A complete BCP-47 language tag has the following structure:

language-extlang-script-region-variant-extension-privateuse

BCP-47 Language Tag Structure

Language
en
-
Extended Language
cmn
-
Script
Latn
-
Region
US
-
Variant
1901
-
Extension
u-ca-gregory
-
Private Use
x-private

Hover over each part of the tag to learn more about its purpose and see examples.

A BCP-47 language tag can include some or all of these components, separated by hyphens.

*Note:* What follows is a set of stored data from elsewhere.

(** C5: a line that starts with [otpauth://] and has no [secret=] in it.
    The list [split] returns has one element, so the subscript 1 raises
    IndexError, which nothing catches: add and update log no error and die
    with a traceback, both stores as they were. *)
Theorem url_without_secret_uncaught env w a name c d :
  a = Add ∨ a = Update →
  PyStr.startswith (typed env) "otpauth://" = true →
  PyStr.contains "secret=" (typed env) = false →
  run env (mkArgs a (Some name) c d) w
  = mkOutcome (Some (Uncaught IndexError)) [] w.
Proof.
  intros Ha Hs Hc.
  assert (typed env ≠ "") as Ht
    by by apply (startswith_nonempty _ "otpauth://").
  apply run_prompt_broken; [done..|].
  unfold effective_secret. destruct (decide (typed env = "")); [done|].
  rewrite Hs. by apply url_secret_missing.
Qed.

Lemma url_without_secret_uncaught_witness :
  let line := "otpauth://totp/Example:alice?issuer=Example" in
  PyStr.startswith line "otpauth://" = true ∧
  PyStr.contains "secret=" line = false ∧
  run (typing line) (cmd Add "github") fresh
    = mkOutcome (Some (Uncaught IndexError)) [] fresh ∧
  run (typing line) (cmd Update "github")
      (holding "github" "JBSWY3DPEHPK3PXP" ["github"])
    = mkOutcome (Some (Uncaught IndexError)) []
        (holding "github" "JBSWY3DPEHPK3PXP" ["github"]).
Proof.
  intros line. split; [reflexivity|]. split; [reflexivity|]. split.
  - apply (url_without_secret_uncaught (typing line) fresh Add "github");
      [by left|reflexivity..].
  - apply (url_without_secret_uncaught (typing line) _ Update "github");
      [by right|reflexivity..].
Defined.

(** ** remove *)

(** C6: remove on a service with a keyring entry reaches the end of
    [main], sets the entry to the empty string, so that it is still there,
    and takes the first listing of the name out of the services file; a
    file that does not list the name stays as it is, and a name listed at
    most once is listed no more. *)
Theorem remove_clears_and_unlists env w name c d k :
  stored w name = Some k →
  let o := run env (mkArgs Remove (Some name) c d) w in
  ended o = None ∧
  keyring (left o) = <[(name, name) := ""]> (keyring w) ∧
  stored (left o) name = Some "" ∧
  index (left o) = remove_first name (index w) ∧
  listed name (index (left o)) = pred (listed name (index w)) ∧
  (name ∉ index w → services_file (left o) = services_file w) ∧
  (listed name (index w) ≤ 1 → name ∉ index (left o)).
Proof.
  intros Hk o. subst o. rewrite (run_remove_present _ _ _ _ _ k) by done.
  simpl. split; [done|]. split; [done|].
  split; [apply stored_without_secret|].
  rewrite index_without_secret. split; [done|].
  split; [apply listed_remove_first|]. split.
  - intros Hin. by rewrite bool_decide_eq_false_2.
  - intros Hle Hin%listed_elem_of. rewrite listed_remove_first in Hin. lia.
Qed.
Lemma tick_complete show_img i s :
  calibrated s = false -> complete (object (calibrate_tick show_img i s)).
Proof.
  intros Hs.
  destruct (tick_object show_img i s) as [-> | (m & rv & tv & ->)].
  - intros Hc. congruence.
  - destruct (load_matrices_object m rv tv s) as [-> | [c ->]].
    + intros Hc. simpl in Hc. congruence.
    + intros _. simpl. repeat split; discriminate.
Qed.

Lemma calibrate_loop_complete show_img fs :
  forall s, complete s -> complete (object (calibrate_loop show_img fs s)).
Proof.
  induction fs as [|i rest IH]; intros s Hs.
  - simpl. destruct (calibrated s); exact Hs.
  - destruct (calibrated s) eqn:Hc.
    + rewrite calibrate_loop_done by exact Hc. exact Hs.
    + rewrite calibrate_loop_step by exact Hc. unfold bind.
      pose proof (tick_complete show_img i s Hc) as Ht.
      destruct (calibrate_tick show_img i s) as [[t1 s1] [[]|e|]];
        unfold object in Ht; simpl in Ht; try exact Ht.
      specialize (IH s1 Ht).
      destruct (calibrate_loop show_img rest s1) as [[t2 s2] o2]. exact IH.
Qed.

(** [poll] writes [location] and [detect_mode] only. *)
Lemma poll_keeps i s :
  calibrated (object (poll i s)) = calibrated s /\
  transforms (object (poll i s)) = transforms s.
Proof.
  destruct (calibrated s) eqn:Hs;
    [|rewrite poll_uncalibrated by exact Hs; auto].
  destruct (next_color i) as [img|] eqn:Hc;
    [|rewrite poll_no_color by assumption; auto].
  destruct (next_pose i) as [p|] eqn:Hp;
    [|rewrite (poll_no_pose i s img) by assumption; auto].
  destruct (t2m s) as [a|] eqn:Ht;
    [|rewrite (poll_no_transform i s img p) by assumption; auto].
  destruct (show_gui s) eqn:Hg;
    [|rewrite (poll_headless i s img p a) by assumption;
      unfold object, transforms; simpl; auto].
  rewrite (poll_window i s img p a Hs Hc Hp Ht Hg). cbv zeta.
  rewrite poll_gui_run.
  set (s1 := set_location _ s).
  assert (Hk : calibrated s1 = true /\ transforms s1 = transforms s)
    by (split; [exact Hs|reflexivity]).
  destruct (detect_mode s1);
    [destruct (result (get_trans_mat img s1)) as [r|e|]|]; simpl;
    try destruct (is_Exception e);
    try destruct ((Z.land (key i) 255 =? 113) || (key i =? 27))%Z;
    try destruct (Z.land (key i) 255 =? 100)%Z;
    unfold object; simpl; exact Hk.
Qed.

Lemma calibrate_calibrated show_img fs s :
  calibrated s = true ->
  calibrate show_img fs s = ([LoggerDebug CalibrationProcessStarts], s, Returns tt).
Proof.
  intros Hs. unfold calibrate. run_monad.
  rewrite calibrate_loop_done by exact Hs. reflexivity.
Qed.

(** No call takes a calibrated object back or touches its transforms. *)
Lemma after_keeps c s :
  calibrated s = true ->
  calibrated (after c s) = true /\ transforms (after c s) = transforms s.
Proof.
  intros Hs. destruct c as [show_img fs|i| | | | |img]; simpl.
  - rewrite calibrate_calibrated by exact Hs. auto.
  - destruct (poll_keeps i s) as [Hc Ht]. rewrite Hc, Ht. auto.
  - auto.
  - auto.
  - auto.
  - auto.
  - rewrite get_trans_mat_object. auto.
Qed.

Lemma after_all_keeps cs :
  forall s, calibrated s = true ->
  calibrated (after_all cs s) = true /\ transforms (after_all cs s) = transforms s.
Proof.
  induction cs as [|c cs IH]; intros s Hs; [auto|].
  simpl. destruct (after_keeps c s Hs) as [Hc Ht].
  destruct (IH (after c s) Hc) as [Hc' Ht']. rewrite Ht'. auto.
Qed.

Lemma after_complete c s : complete s -> complete (after c s).
Proof.
  intros Hs. destruct c as [show_img fs|i| | | | |img]; simpl.
  - unfold calibrate, bind, emit. simpl.
    pose proof (calibrate_loop_complete show_img fs s Hs) as Hl.
    destruct (calibrate_loop show_img fs s) as [[t s1] o]. exact Hl.
  - destruct (poll_keeps i s) as [Hc Ht]. unfold complete, transforms in *.
    rewrite Hc. injection Ht as -> -> ->. exact Hs.
  - exact Hs.
  - exact Hs.
  - exact Hs.
  - exact Hs.
  - rewrite get_trans_mat_object. exact Hs.
Qed.

Lemma after_all_complete cs : forall s, complete s -> complete (after_all cs s).
Proof.
  induction cs as [|c cs IH]; intros s Hs; [exact Hs|].
  simpl. apply IH, after_complete, Hs.
Qed.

Only the language subtag is required. The others are optional and used as needed.

Complete Examples:

en-US
English as used in the United States
zh-Hans-CN
Chinese written in Simplified script as used in China
sr-Latn-RS
Serbian written in Latin script as used in Serbia
de-CH-1901-x-private
German as used in Switzerland with traditional orthography and private extension
en-US-u-ca-gregory-nu-latn
English as used in the United States with Gregorian calendar and Latin numerals

For example:

  • en-US (English as used in the United States)
  • zh-Hans-CN (Chinese, simplified script, as used in China)
  • sr-Latn-RS-valencia (Serbian written in Latin script, as used in Serbia, Valencia variant)
  • en-US-u-ca-gregory (English, United States, using the Gregorian calendar)

Language Subtag (Required)

The language subtag is the only required component:

en    # English
fr    # French
de    # German
zh    # Chinese
ja    # Japanese

Language subtags are based on:

  • ISO 639-1 (2-letter codes)
  • ISO 639-2 (3-letter codes)
  • ISO 639-3 (3-letter codes)
  • ISO 639-5 (3-letter collection codes)

Extended Language Subtags (Optional)

Extended language subtags identify more specific language variants. They are always 3 letters and are prefixed by the macrolanguage code:

zh-cmn  # Mandarin Chinese
zh-yue  # Cantonese Chinese
ar-afb  # Gulf Arabic

Script Subtag (Optional)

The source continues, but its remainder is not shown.